The theoretical risk of vertical transmission has therefore a biological plausibility, but a caution is recommended in the interpretation of data, due to lack of collection of appropriate specimens from all tissues of both mother and infant at appropriate times and data still related more often to case reports and series rather than to large multicenter studies.
Most cases are related to infection contracted in the third trimester or in the peripartum, when maturation of most organs is already completed, whereas no cases of infections contracted early in pregnancy with confirmed teratogenic effects have been reported [204]. Overall rate of malformations in women with SARS-CoV-2 infection resulted to be similar to non-infected women, according to data from a Spanish multicenter study [205].
In a systematic review about effect of COVID-19 on pregnancy and perinatal outcomes, only four cases of spontaneous miscarriage or abortion (1.4%) were reported [206].

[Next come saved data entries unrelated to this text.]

(** Once the interactive loop has ended (on "exit", on an exception of
    [input], or after a send that failed) the client is disconnected, and
    nothing typed later has any effect. *)
Theorem ended_loop_ignores_later_input
    (lower : str -> str) (typed later : list Typed) (st st' : State) :
  interact lower typed st = Ended st' ->
  interact lower (typed ++ later) st = Ended st'
  /\ is_connected st' = false.
Proof.
  revert st; induction typed as [|t rest IH]; intros st; cbn [interact app].
  - destruct (negb (is_connected st)) eqn:Hc; [|discriminate].
    intros [= <-]. split; [|reflexivity].
    destruct later; cbn [interact]; now rewrite Hc.
  - destruct (negb (is_connected st)); [intros [= <-]; auto|].
    destruct t as [text up|]; [|intros [= <-]; auto].
    cbv zeta. destruct (is_empty (strip text)); [apply IH|].
    destruct (str_eqb (lower (strip text)) (lit "exit"));
      [intros [= <-]; auto|apply IH].
Qed.

Lemma ended_loop_ignores_later_input_witness :
  interact ascii_lower [Line (lit "hello") true; Line (lit " EXIT ") true]
    (mkState (lit "alice") true true [])
  = Ended (mkState (lit "alice") false true [lit "alice:hello"])
  /\ interact ascii_lower
       ([Line (lit "hello") true; Line (lit " EXIT ") true]
        ++ [Line (lit "more") true])
       (mkState (lit "alice") true true [])
     = Ended (mkState (lit "alice") false true [lit "alice:hello"]).
Proof.
  assert (H : interact ascii_lower
                [Line (lit "hello") true; Line (lit " EXIT ") true]
                (mkState (lit "alice") true true [])
              = Ended (mkState (lit "alice") false true [lit "alice:hello"]))
    by reflexivity.
  split; [exact H|].
  exact (proj1 (ended_loop_ignores_later_input ascii_lower _
                  [Line (lit "more") true] _ _ H)).
Defined.

(** There is no reconnection: once [send_message] has returned [False], every
    later call returns [False] as well and sends nothing, even when the link
    is up again. *)
Theorem failed_send_is_final
    (m m' : str) (up up' : bool) (st : State) :
  fst (send_message m up st) = false ->
  send_message m' up' (snd (send_message m up st))
  = (false, snd (send_message m up st)).
Proof.
  unfold send_message at 1 3 4.
  destruct (negb (is_connected st) || negb (has_socket st)) eqn:Hc; cbn [fst snd].
  - intros _; unfold send_message; now rewrite Hc.
  - destruct (encode m) as [data|]; [destruct up; [discriminate|]|];
      intros _; reflexivity.
Qed.

Lemma failed_send_is_final_witness :
  fst (send_message (lit "a:b") false (mkState (lit "alice") true true []))
  = false
  /\ send_message (lit "a:c") true
       (snd (send_message (lit "a:b") false
               (mkState (lit "alice") true true [])))
     = (false,
        snd (send_message (lit "a:b") false
               (mkState (lit "alice") true true []))).
Proof.
  split; [reflexivity|].
  exact (failed_send_is_final (lit "a:b") (lit "a:c") false true
           (mkState (lit "alice") true true []) eq_refl).
Defined.

(** ** From one client to the other *)

(** A line typed without a colon in the line-mode client, sent over a link
    that is up, read by the server in one piece by the handler of a
    connection registered as [u], and read in one piece by the listener of a
    line-mode peer: the sender puts its own user name and a colon before the
    line, the server writes exactly one payload to the peer's socket (and none
    to the sender's), and the peer prints one message, the sender's name as
    the server has it, ": ", and what the sender sent, so that a sender name
    stands twice. *)
Theorem typed_line_reaches_peer
    (lower : str -> str) (text u : str) (st peer : State)
    (data payload : bytes) (c c' : sock) (w : World) :
  is_connected st = true -> has_socket st = true ->
  strip text <> [] ->
  str_eqb (lower (strip text)) (lit "exit") = false ->
  contains (lit ":") (strip text) = false ->
  encode (username st ++ lit ":" ++ strip text) = Some data ->
  encode (u ++ lit ": " ++ username st ++ lit ":" ++ strip text)
  = Some payload ->
  lock w = false ->
  NoDup (Dict.keys (clients w)) ->
  In c' (Dict.keys (clients w)) -> c' <> c -> is_broken c' w = false ->
  is_connected peer = true ->
  wire (state_of (interact lower [Line text true] st)) = wire st ++ [data]
  /\ (exists w',
        run_from (AwaitData u) c [Chunk data] w
        = Suspended (OnRecv (AwaitData u)) w'
        /\ sent_to c' (new_events w w') = [payload]
        /\ sent_to c (new_events w w') = [])
  /\ listener [Chunk payload] peer
     = (peer, [u ++ lit ": " ++ username st ++ lit ":" ++ strip text]).
Proof.
  intros Hc Hs Hne Hex Hcol He Hp Hl Hnd Hin Hcc Hbr Hpeer.
  set (m := username st ++ lit ":" ++ strip text) in *.
  assert (Hm : exists a t, m = a :: t).
  { destruct m as [|a t] eqn:Em; eauto.
    apply (f_equal (@List.length Z)) in Em. subst m.
    rewrite !length_app in Em; cbn in Em; lia. }
  destruct Hm as (a & t & Em).
  split; [|split].
  - cbn [interact]. rewrite Hc; cbn [negb]. cbv zeta.
    destruct (strip text) as [|b r] eqn:Et; [congruence|]. cbn [is_empty].
    rewrite Hex.
    assert (E : send_message (outgoing (username st) (b :: r)) true st
                = (true, put data st)).
    { unfold send_message, outgoing.
      rewrite Hc, Hs, Hcol; cbn [negb orb]. fold m. now rewrite He. }
    rewrite E; cbn [snd interact put is_connected]. rewrite Hc. reflexivity.
  - rewrite run_listen_spec by assumption. cbn [stop relayed].
    rewrite (decode_encode _ _ He), Em. cbn [stop].
    eexists; split; [reflexivity|]. rewrite new_events_add.
    unfold relay_events, broadcast_events, fan_events; cbn [flat_map].
    rewrite app_nil_r. cbn [sent_to]. rewrite <- Em. split.
    + apply sent_to_fan_once; auto.
      cbn; unfold sock_eqb; now apply Nat.eqb_neq.
    + apply sent_to_fan_excluded.
  - cbn [listener]. rewrite Hpeer; cbn [negb].
    rewrite (decode_encode _ _ Hp).
    destruct (u ++ lit ": " ++ m) as [|x y] eqn:Eu.
    { apply (f_equal (@List.length Z)) in Eu.
      rewrite !length_app in Eu; cbn in Eu; lia. }
    reflexivity.
Qed.

(** alice types " hello "; bob's handler is not involved, carol's client
    prints "alice: alice:hello". *)
Lemma typed_line_reaches_peer_witness :
  strip (lit " hello ") <> []
  /\ NoDup (Dict.keys (clients bob_is_broken))
  /\ In 3%nat (Dict.keys (clients bob_is_broken))
  /\ 3%nat <> 1%nat
  /\ wire (state_of (interact ascii_lower [Line (lit " hello ") true]
                       (mkState (lit "alice") true true [])))
     = [lit "alice:hello"]
  /\ (exists w',
        run_from (AwaitData (lit "alice")) 1%nat [Chunk (lit "alice:hello")]
          bob_is_broken
        = Suspended (OnRecv (AwaitData (lit "alice"))) w'
        /\ sent_to 3%nat (new_events bob_is_broken w')
           = [lit "alice: alice:hello"]
        /\ sent_to 1%nat (new_events bob_is_broken w') = [])
  /\ listener [Chunk (lit "alice: alice:hello")]
       (mkState (lit "carol") true true [lit "carol"])
     = (mkState (lit "carol") true true [lit "carol"],
        [lit "alice: alice:hello"]).
Proof.
  assert (H1 : strip (lit " hello ") <> []) by (vm_compute; discriminate).
  assert (H2 : NoDup (Dict.keys (clients bob_is_broken))).
  { cbn; repeat constructor; cbn; intuition discriminate. }
  assert (H3 : In 3%nat (Dict.keys (clients bob_is_broken)))
    by (cbn; auto).
  assert (H4 : 3%nat <> 1%nat) by discriminate.
  split; [exact H1|]. split; [exact H2|]. split; [exact H3|].
  split; [exact H4|].
  exact (typed_line_reaches_peer ascii_lower (lit " hello ") (lit "alice")
           (mkState (lit "alice") true true [])
           (mkState (lit "carol") true true [lit "carol"])
           (lit "alice:hello") (lit "alice: alice:hello") 1%nat 3%nat
           bob_is_broken
           eq_refl eq_refl H1 eq_refl eq_refl eq_refl eq_refl eq_refl
           H2 H3 H4 eq_refl eq_refl).
Defined.

(** * After the first disconnect *)

Lemma closed_app a b : closed (a ++ b) = closed a ++ closed b.
Proof.
  induction a as [|e a IH]; cbn; auto.
  destruct e; cbn; now rewrite ?IH.
Qed.

Lemma closed_fan_events m x w : closed (fan_events m x w) = [].
Proof.
  unfold fan_events.
  induction (Dict.keys (clients w)) as [|k l IH]; cbn [flat_map]; auto.
  rewrite closed_app, IH, app_nil_r. unfold attempt.
  destruct (is_excluded k x); auto. destruct (encode m); auto.
  now destruct (existsb _ (broken w)).
Qed.

Lemma closed_relay_events c u bodies w :
  closed (relay_events c u bodies w) = [].
Proof.
  unfold relay_events, broadcast_events.
  induction bodies as [|b l IH]; cbn [flat_map]; auto.
  rewrite closed_app, IH, app_nil_r. cbn [closed]. apply closed_fan_events.
Qed.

Transcriptome models showed that ACE2 expression changes over time in placental, fetal, and neonatal tissues increasing between the end of gestation and the first days of postnatal life [207]. This would justify the lack of reports describing negative outcomes of maternal infection in the early stages of gestation, although we cannot yet exclude that they exist. However, it would be argued that transplacental transmission is possible or more likely in the last weeks of pregnancy. Vivanti's recent report seems to have demonstrated neonatal viremia, following placental infection: the placenta showed signs of acute and chronic intervillous inflammation consistent with the severe systemic maternal inflammatory status triggered by SARS-CoV-2 infection. Both maternal and neonatal blood samples were positive, and the newborn presented symptoms similar to infected adults [208].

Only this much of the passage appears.